The wind of the Wounded Coast almost tears her hair from its tie.

She wears it like her mother did, Fenris has noticed. She still looks as tall and proud as when he first met her, and outlined in the pale light of the Coast she seems more illuminated illustration than woman. To most she must appear unruffled, even collected, but Fenris has known her long enough to be able to tell that the severe line of her shoulders means she is _furious_. Her right hand fists at her side, clawed gauntlet clinking, and her jaw clenches as she looks at Grace. They should have killed her, all those years ago. He says as much.

“I thought you above this, Thrask,” Aisling bites out. Her voice is strained with the effort of staying calm.

The templar in question doesn’t seem much affected by her accusation. He looks like he’s aged a hundred years—the skin of his countenance is wan and discolored. Even the ends of his brilliantly red beard are wispy and unkempt. If this is the face of the mage revolution, Fenris feels they’ll have no trouble with any so-called _rebellion_.

“I suppose it was too much to hope that you wouldn’t have come here,” Thrask says. He sounds exhausted. “Though I cannot understand why you support Meredith still. It was not the Circle that kept Feynriel safe from demons—it was you.”

“I know very well who it was that kept him _safe_ ,” she hisses. The anger is bleeding through. “Give me one reason why I shouldn’t cut you down where you stand.”

“Please, Champion. I have nothing but respect for you. It’s Meredith we must see gone.”

Fenris has no doubt Aisling would have considered the man’s proposal… had Carver not been lying five yards away, unconscious, in full mail, with runes of blood magic circling him. She is not logical when comes down to matters of family—she would clear Deep Roads twice over for her brother, and everyone knows it. This templar is either foolish beyond measure or willing to court a violent death openly. Perhaps a generous dose of both. Aisling takes a step forward, unafraid, and there is no mercy in her eyes.

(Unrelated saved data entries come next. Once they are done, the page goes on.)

Lemma keeps_reply req rep : keeps (reply req rep).
Proof. unfold reply. auto with keeps. Qed.
#[local] Hint Resolve keeps_reply : keeps.
Lemma keeps_reply_anyway req rep : keeps (reply_anyway req rep).
Proof.
  intros d s g s'. unfold reply_anyway. pose proof (keeps_reply req rep d s) as Hr.
  destruct (reply req rep d s) as [[]]; intros [= <- <-]; eauto.
Qed.
Lemma keeps_forward t initial : keeps (forward t initial).
Proof. apply keeps_same. intros d s. unfold forward. by destruct (Tunnel.forward_tunnel _ _ _ _ _ _ _ _ _). Qed.
Lemma keeps_no_delay u : keeps (no_delay u).
Proof. unfold no_delay. destruct (nodelay u); auto with keeps. Qed.
Lemma keeps_dial_direct t : keeps (dial_direct t).
Proof.
  intros d s g s'. unfold dial_direct. destruct (tcp_connect t (now s)) as [[t' r]|]; [destruct (_ <=? _)|];
    apply keeps_bind; auto with keeps.
Qed.
#[local] Hint Resolve keeps_reply_anyway keeps_forward keeps_no_delay keeps_dial_direct : keeps.
Lemma keeps_connecting direct t : keeps (connecting direct t).
Proof. unfold connecting, establish_direct. auto with keeps. Qed.
Lemma keeps_tunnel_to req direct pipelined : keeps (tunnel_to req direct pipelined).
Proof.
  unfold tunnel_to. apply keeps_bind; [apply keeps_connecting|]. intros [u|e]; unfold refuse; auto with keeps.
Qed.
Lemma keeps_recover req t port pipelined : keeps (recover_and_tunnel_http req t port pipelined).
Proof.
  unfold recover_and_tunnel_http, recovery_phase. apply keeps_bind; [auto with keeps|].
  intros [[buf| |u banner]|budget]; [| |unfold tunnel_by_ip|]; auto with keeps.
  unfold tunnel_by_name. apply keeps_bind; [auto with keeps|]. intros [u|e]; auto with keeps.
Qed.
#[local] Hint Resolve keeps_tunnel_to keeps_recover : keeps.
Lemma keeps_serve recover req : (forall req t port pipelined, keeps (recover req t port pipelined)) -> keeps (serve recover req).
Proof.
  intros Hr. unfold serve. cbn [Server.Request.take_pipeline].
  destruct (match req_username _ with Some _ => _ | None => _ end).
  - apply keeps_if; [auto with keeps|]. intros d s g s'. unfold with_permit.
    pose proof (keeps_tunnel_to (Server.mkRequest (protocol req) (target req) (req_username req) (Server.req_username_raw req)
      (Server.credentials req) []) true (pipeline req) d (log PermitTaken s)) as Hk.
    destruct (tunnel_to _ true (pipeline req) d (log PermitTaken s)) as [[]]; intros [= <- <-] Hs; cbn; by eapply Hk.
  - apply keeps_if; [|auto with keeps]. destruct (ipv4_literal_port _); auto with keeps.
Qed.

“I will not negotiate until Carver is standing beside me,” she says, impatience making her speech sibilant.

Thrask shakes his hands at her like a child. “I will not harm your brother. We will release him the moment I have your _word_ that you will support us.”

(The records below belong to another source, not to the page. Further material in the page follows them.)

(** A restart resumes with the picture that was saved. When the snapshot of the groups
    was written, a process that reads it into rotators rebuilt over the same lists, however
    much later, has every upstream as it was: an upstream that was well is well, one that
    was quarantined stays so for the whole seconds it had left less the seconds that have
    passed, one that has none left is on probation, and trips and failures are kept. The
    number reported is the number of upstreams that were not well. *)
Theorem health_restart (to_string : HealthFile -> option bytes) (from_str : bytes -> option HealthFile)
    groups now now' clock clock' (rs rs0 : list (Rotator.t F)) a w w' :
  (forall f text, to_string f = Some text -> from_str text = Some f) ->
  distinct groups rs -> Forall Rotator.wf rs ->
  (forall g, g ∈ groups -> exists r r0, rs !! rotator g = Some r /\ rs0 !! rotator g = Some r0 /\
     rebuilt (clock' (rotator g)) r r0) ->
  save_offloaded to_string a (snapshot groups now clock rs) w = (Ok tt, w') ->
  let '(res, rs1) := resume from_str groups true w' now' clock' rs0 in
  r_saved res = Some (snapshot groups now clock rs) /\ warned res = false /\
  total (r_restored res) = length (List.filter dead (upstreams (snapshot groups now clock rs))) /\
  forall g r, g ∈ groups -> rs !! rotator g = Some r ->
    exists r1, rs1 !! rotator g = Some r1 /\ Rotator.wf r1 /\
      Rotator.health r1 (clock' (rotator g)) =
        map (resumed_one (Quarantine.max (Rotator.qpolicy r)) (from_secs (saturating_sub now' now)))
          (Rotator.health r (clock (rotator g))).
Proof.
  intros Hcodec Hd Hw Hre Hs. destruct (save_offloaded_spec _ _ _ _ _ _ Hs) as [[_ ?]|(text & Ht & Hw')]; [done|].
  apply fmap_Some in Hw' as (f & Hf & ->). unfold resume, load. rewrite Hf, (Hcodec _ _ Ht).
  unfold restore. cbn [saved_at snapshot]. fold (snapshot groups now clock rs).
  set (m := saved (snapshot groups now clock rs)). set (idle := from_secs (saturating_sub now' now)).
  pose proof Hd as (_ & Hnd & _).
  pose proof (restore_groups m idle clock' groups Restored_default rs0 Hnd) as Hg.
  pose proof (restore_total m idle clock' (fun g => length (List.filter dead (group_entries clock rs g))) groups
    Restored_default rs0 Hnd) as Ht'.
  destruct (foldl (restore_group m idle clock') (Restored_default, rs0) groups) as [res rs1]. destruct Hg as [_ Hg].
  split; [done|]. split; [done|]. split.
  - cbn [r_restored fst] in *. rewrite Ht', dead_snapshot; [done|]. intros g Hin. destruct (Hre g Hin) as (r & r0 & Hr & Hr0 & Hb).
    exists r0. split; [done|]. intros acc. unfold group_entries. rewrite Hr.
    apply restored_count; [by apply snapshot_holds | by eapply Forall_lookup_Some | done].
  - intros g r Hin Hr. destruct (Hre g Hin) as (r' & r0 & Hr' & Hr0 & Hb). assert (r' = r) as -> by congruence.
    eexists. split; [by apply Hg|]. destruct Hb as (Hw0 & Hp & Hq & Hdef & He & Hmax).
    apply resumed_rotator; [by apply snapshot_holds | by eapply Forall_lookup_Some | done..].
Qed.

A depression suddenly forms in the sand around Aisling’s feet. Handfuls of it are sent flying as her mana spirals outward. Varric has to cover his eyes with a sleeve of his duster.

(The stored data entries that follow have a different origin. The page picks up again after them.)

(* ===== verification/Startup.v ===== *)
(** Start-up (src/crates/resocks5/src/server/bootstrap/startup.rs): from the configuration
    to the state the server runs with.

    - reading the upstream lists ([parse_proxy_list_checked]);
    - splitting the upstreams into exits and gate levels;
    - building a rotator per group, and whether there is anything to serve
      ([run_server_inner], up to [server::run_server]).

    The rotators are the store of [ChainPlan]; hashers, clock and seeds are the
    environment's. What is printed and logged is left out. *)
From S2P Require Import Prelude Text TextFmt ProxyTypes Errors Floats Rating Quarantine Ratings Sticky Rotator ChainPlan Clients Users Auth Pool Dial PoolDial Probes Health.

Module Startup.
Import Health(HealthGroup, mkGroup, name, rotator).

(** ** Is there a route? *)

Definition should_bail_no_upstreams (no_usable_route : bool) (users : list Users.User) : bool :=
  if negb no_usable_route then false
  else
    let has_active_direct := existsb (fun u => Users.is_enabled u && Users.direct u) users in
    negb has_active_direct.

Definition has_usable_route (has_v4_rotator has_v6_rotator : bool) : bool := has_v4_rotator || has_v6_rotator.

(** ** Reading a list *)

(** The loop from line [idx] on. *)
Fixpoint parse_lines (idx : nat) (lines : list bytes) (proto : ProxyProtocol)
    (parsed : list ProxyConfig) (failed : list nat) : list ProxyConfig * list nat :=
  match lines with
  | [] => (parsed, failed)
  | line :: lines' =>
      if starts_with (lit "#") line then parse_lines (S idx) lines' proto parsed failed
      else
        match parse_proxy_str line proto with
        | Ok config => parse_lines (S idx) lines' proto (parsed ++ [config]) failed
        | Err _ => parse_lines (S idx) lines' proto parsed (failed ++ [(idx + 1)%nat])
        end
  end.

Definition parse_proxy_list_checked (lines : list bytes) (proto : ProxyProtocol)
    : list ProxyConfig * list nat :=
  parse_lines 0 lines proto [] [].

Definition skipped_line_message (list_name : bytes) (line_no : nat) : bytes :=
  lit "warning: " ++ list_name ++ lit "[" ++ fmt_dec (Z.of_nat line_no) ++ lit "]: failed to parse proxy entry "
  ++ map byte_of [226; 128; 148] ++ lit " line skipped (entry redacted)".

(** With what is printed. *)
Definition parse_proxy_list (list_name : bytes) (lines : list bytes) (proto : ProxyProtocol)
    : list ProxyConfig * list bytes :=
  let '(parsed, failed) := parse_proxy_list_checked lines proto in
  (parsed, map (skipped_line_message list_name) failed).

(** ** Groups *)

Class GateSplit (P : Type) := { gs_is_gate : P -> bool; gs_gate_level : P -> Z }.
#[export] Instance proxy_gate_split : GateSplit ProxyConfig := {
  gs_is_gate := is_gate;
  gs_gate_level := gate_level
}.

Section Groups.
Context {P : Type} `{GateSplit P}.

(** One of the two loops. *)
Fixpoint split_gates (all plain gates : list P) : list P * list P :=
  match all with
  | [] => (plain, gates)
  | proxy :: all' =>
      if gs_is_gate proxy then split_gates all' plain (gates ++ [proxy])
      else split_gates all' (plain ++ [proxy]) gates
  end.

Definition partition_proxy_groups (all_v6 all_v4 : list P) : list P * list P * list P :=
  let '(v6, gates) := split_gates all_v6 [] [] in
  let '(v4, gates) := split_gates all_v4 [] gates in
  (v6, v4, gates).

(** A [BTreeMap] is the list of its entries, in order. *)
Fixpoint entry_push (k : Z) (x : P) (m : list (Z * list P)) : list (Z * list P) :=
  match m with
  | [] => [(k, [x])]
  | (k', xs) :: m' =>
      if k <? k' then (k, [x]) :: m
      else if k =? k' then (k', xs ++ [x]) :: m'
      else (k', xs) :: entry_push k x m'
  end.

Definition group_gate_levels (gates : list P) : list (Z * list P) :=
  foldl (fun levels gate => entry_push (gs_gate_level gate) gate levels) [] gates.
End Groups.

(** Handles: the outermost gate level, then the exits. *)
Definition directly_dialed_rotators (gates : list (Z * nat)) (exits : list (option nat)) : list nat :=
  map snd (take 1 gates) ++ omap id exits.

(** ** Settings of older versions *)

(** [str::lines]. *)
Definition str_lines (s : bytes) : list bytes :=
  let pieces := split_all LF s in
  map (fun l => default l (strip_suffix1 CR l)) (removelast pieces)
  ++ match last pieces with Some [] | None => [] | Some l => [l] end.

Definition trim_start (s : bytes) : bytes :=
  match utf8_chars s with
  | Some l => concat (map snd (drop_while (fun c => char_is_whitespace c.1) l))
  | None => s
  end.

Definition obsolete_cb_keys (text : bytes) : list bytes :=
  omap (fun line =>
    let line := trim_start line in
    if starts_with (lit "cb_") line then
      '(name, _) ← split_once ":"%char (drop 3 line);
      Some (lit "cb_" ++ str_trim name)
    else None) (str_lines text).

(** The lines of a list of an older version. *)
Definition read_proxy_lines (text : bytes) : list bytes :=
  List.filter (fun line => negb (bool_decide (line = [])) && negb (starts_with (lit "#") line)) (map str_trim (str_lines text)).

(** ** Configuration *)

Record ProxyListConfig := mkProxyListConfig {
  socks5_v4 : list bytes; socks5_v6 : list bytes;
  http_v4 : list bytes; http_v6 : list bytes;
  https_v4 : list bytes; https_v6 : list bytes
}.

(** What start-up reads of [MainConfig]; the five [sand_*] knobs are the policy. *)
Record MainConfig (F : Type) := mkMainConfig {
  allow_anonymous : bool;
  allowed_clients : bytes;
  rating_policy : Policy.RatingPolicy F;
  connect_timeout_sec : Z;
  handshake_timeout_sec : Z;
  quarantine_threshold : Z;
  quarantine_initial_sec : Z;
  quarantine_max_sec : Z;
  health_save_sec : Z
}.
Arguments mkMainConfig {F}.
Arguments allow_anonymous {F}.
Arguments allowed_clients {F}.
Arguments rating_policy {F}.
Arguments connect_timeout_sec {F}.
Arguments handshake_timeout_sec {F}.
Arguments quarantine_threshold {F}.
Arguments quarantine_initial_sec {F}.
Arguments quarantine_max_sec {F}.
Arguments health_save_sec {F}.

Definition ProxyListConfig_default : ProxyListConfig := mkProxyListConfig [] [] [] [] [] [].

(** The lists a first run begins with: [None] where there is no file of the older
    version; an unreadable one is an error. *)
Definition migrate (old_v4 old_v6 : option (option bytes)) : option ProxyListConfig :=
  let read (old : option (option bytes)) :=
    match old with None => Some [] | Some None => None | Some (Some text) => Some (read_proxy_lines text) end in
  v4 ← read old_v4; v6 ← read old_v6;
  Some (mkProxyListConfig v4 v6 [] [] [] []).

(** The lists of one address family, in order. *)
Definition all_v6 (pl : ProxyListConfig) : list ProxyConfig * list bytes :=
  let '(a, f1) := parse_proxy_list (lit "socks5_v6") (socks5_v6 pl) Socks5 in
  let '(b, f2) := parse_proxy_list (lit "http_v6") (http_v6 pl) Http in
  let '(c, f3) := parse_proxy_list (lit "https_v6") (https_v6 pl) Https in
  (a ++ b ++ c, f1 ++ f2 ++ f3).
Definition all_v4 (pl : ProxyListConfig) : list ProxyConfig * list bytes :=
  let '(a, f1) := parse_proxy_list (lit "socks5_v4") (socks5_v4 pl) Socks5 in
  let '(b, f2) := parse_proxy_list (lit "http_v4") (http_v4 pl) Http in
  let '(c, f3) := parse_proxy_list (lit "https_v4") (https_v4 pl) Https in
  (a ++ b ++ c, f1 ++ f2 ++ f3).

(** ** Building *)

Section Start.
Context {F : Type} `{Float F}.
Local Abbreviation Store := (list (Rotator.t F)).

Inductive StartError :=
| BadAllowedClients (e : Clients.Error)
| BadUsers (e : Auth.BuildError)
| BadPolicy (e : Rotator.RotatorError F)
| NoUpstreams.

Definition validate_allowed_clients (cfg : MainConfig F) (users : list Users.User)
    (random : option bytes) (parallelism : option nat) : result StartError (Clients.AllowedClients * Auth.AuthState) :=
  rule ← map_err BadAllowedClients (Clients.compile_allowed_clients (allowed_clients cfg));
  auth ← map_err BadUsers (Auth.build (allow_anonymous cfg) users random parallelism);
  Ok (rule, auth).

(** With [depth] gate levels. *)
Definition quarantine_policy (cfg : MainConfig F) (depth : nat) : Quarantine.QuarantinePolicy :=
  let lease := Probes.probe_lease (from_secs (connect_timeout_sec cfg)) (from_secs (handshake_timeout_sec cfg)) depth in
  Quarantine.with_probe_lease
    (Quarantine.with_max
      (Quarantine.with_initial
        (Quarantine.with_threshold Quarantine.default (quarantine_threshold cfg))
        (from_secs (quarantine_initial_sec cfg)))
      (from_secs (quarantine_max_sec cfg))) lease.

(** What the [k]-th rotator built is given. *)
Variables (hasher : nat -> Rotator.RandomState) (clock seed : nat -> Z).
Variable cfg : MainConfig F.

Definition new_rotator (depth : nat) (rs : Store) (proxies : list ProxyConfig) : result StartError (nat * Store) :=
  let k := length rs in
  r ← map_err BadPolicy (Rotator.try_with_quarantine proxies (rating_policy cfg) (quarantine_policy cfg depth)
        Rotator.DEFAULT_STICKY_CACHE_MAX_ENTRIES Rotator.DEFAULT_STICKY_CACHE_TTL (hasher k) (clock k) (seed k));
  Ok (k, rs ++ [r]).

Definition exit_rotator (depth : nat) (rs : Store) (proxies : list ProxyConfig) : result StartError (option nat * Store) :=
  match proxies with
  | [] => Ok (None, rs)
  | _ => '(k, rs) ← new_rotator depth rs proxies; Ok (Some k, rs)
  end.

Fixpoint gate_rotators (depth : nat) (rs : Store) (groups : list (Z * list ProxyConfig))
    : result StartError (list (Z * nat) * Store) :=
  match groups with
  | [] => Ok ([], rs)
  | (rank, proxies) :: groups' =>
      '(k, rs) ← new_rotator depth rs proxies;
      '(gates, rs) ← gate_rotators depth rs groups';
      Ok ((rank, k) :: gates, rs)
  end.

Record Routes := mkRoutes {
  gate_levels : list (Z * nat); v6_rotator : option nat; v4_rotator : option nat; store : Store
}.

Definition routes (pl : ProxyListConfig) : result StartError Routes :=
  let '(v6_proxies, v4_proxies, gate_proxies) := partition_proxy_groups (all_v6 pl).1 (all_v4 pl).1 in
  let gate_groups := group_gate_levels gate_proxies in
  let depth := length gate_groups in
  '(v6, rs) ← exit_rotator depth [] v6_proxies;
  '(gates, rs) ← gate_rotators depth rs gate_groups;
  '(v4, rs) ← exit_rotator depth rs v4_proxies;
  Ok (mkRoutes (ChainPlan.GateLevels_new gates) v6 v4 rs).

“You seem to be working under the assumption that you are at an advantage here,” Aisling tells him. She doesn’t even reach for the staff on her back. “All your cooperation will guarantee is your continued survival. I will not throw my lot in with _cowards_ who take hostages to ensure my aid.”

Thrask gulps, but it is Grace who answers. She is just as haggard as Thrask, if not more so.

“The boy dies,” she declares, and she stares at Hawke. “Then the Champion.”

The templar rounds on her. “Stand down, Grace.” His blue eyes stand out of his face the way chips of something lost and broken stand out in the translucent sweep of winter ice. “We will not kill an innocent to achieve our ends. It gains us nothing to become Meredith.”

“But you took him anyhow,” Aisling reminds him. Her patience is fraying, and apparently, so is Grace’s.

“Meredith? What do I care for _Meredith_? I’m here for the Champion.”

Aisling moves closer still. “Don’t trifle with me, snake. You hurt my brother, you die.”

“I would rather die a hundred times than endure one more hour in the Circle!” Grace yells, now turning to face Hawke. The pattern of her tattoo is stark against the color of her skin, and the end of it stretches while she talks. “I have been counting the days to get my revenge. Alain, kill the hostage!”

That makes them all go for their weapons. Alain offers some weak excuse that is lost in the tension, and when Thrask lurches toward Grace to detain her, a spell picks him up, in the manner of a child picking up a toy that frustrates them, and slams him into the ground with force enough to break bone. They all hear the sharp snap of his neck coming apart. What an embarrassingly artless death.

Aisling is the first to react. She draws her staff with the speed of a striking viper, and in one fluid movement has leaned out and slammed Grace in the abdomen with the length of it. The apostate reels back, bent at the waist, clutching at her middle as she wheezes. Behind her the remaining templars and mages make themselves ready for battle. Fenris already has Lethendralis prepared.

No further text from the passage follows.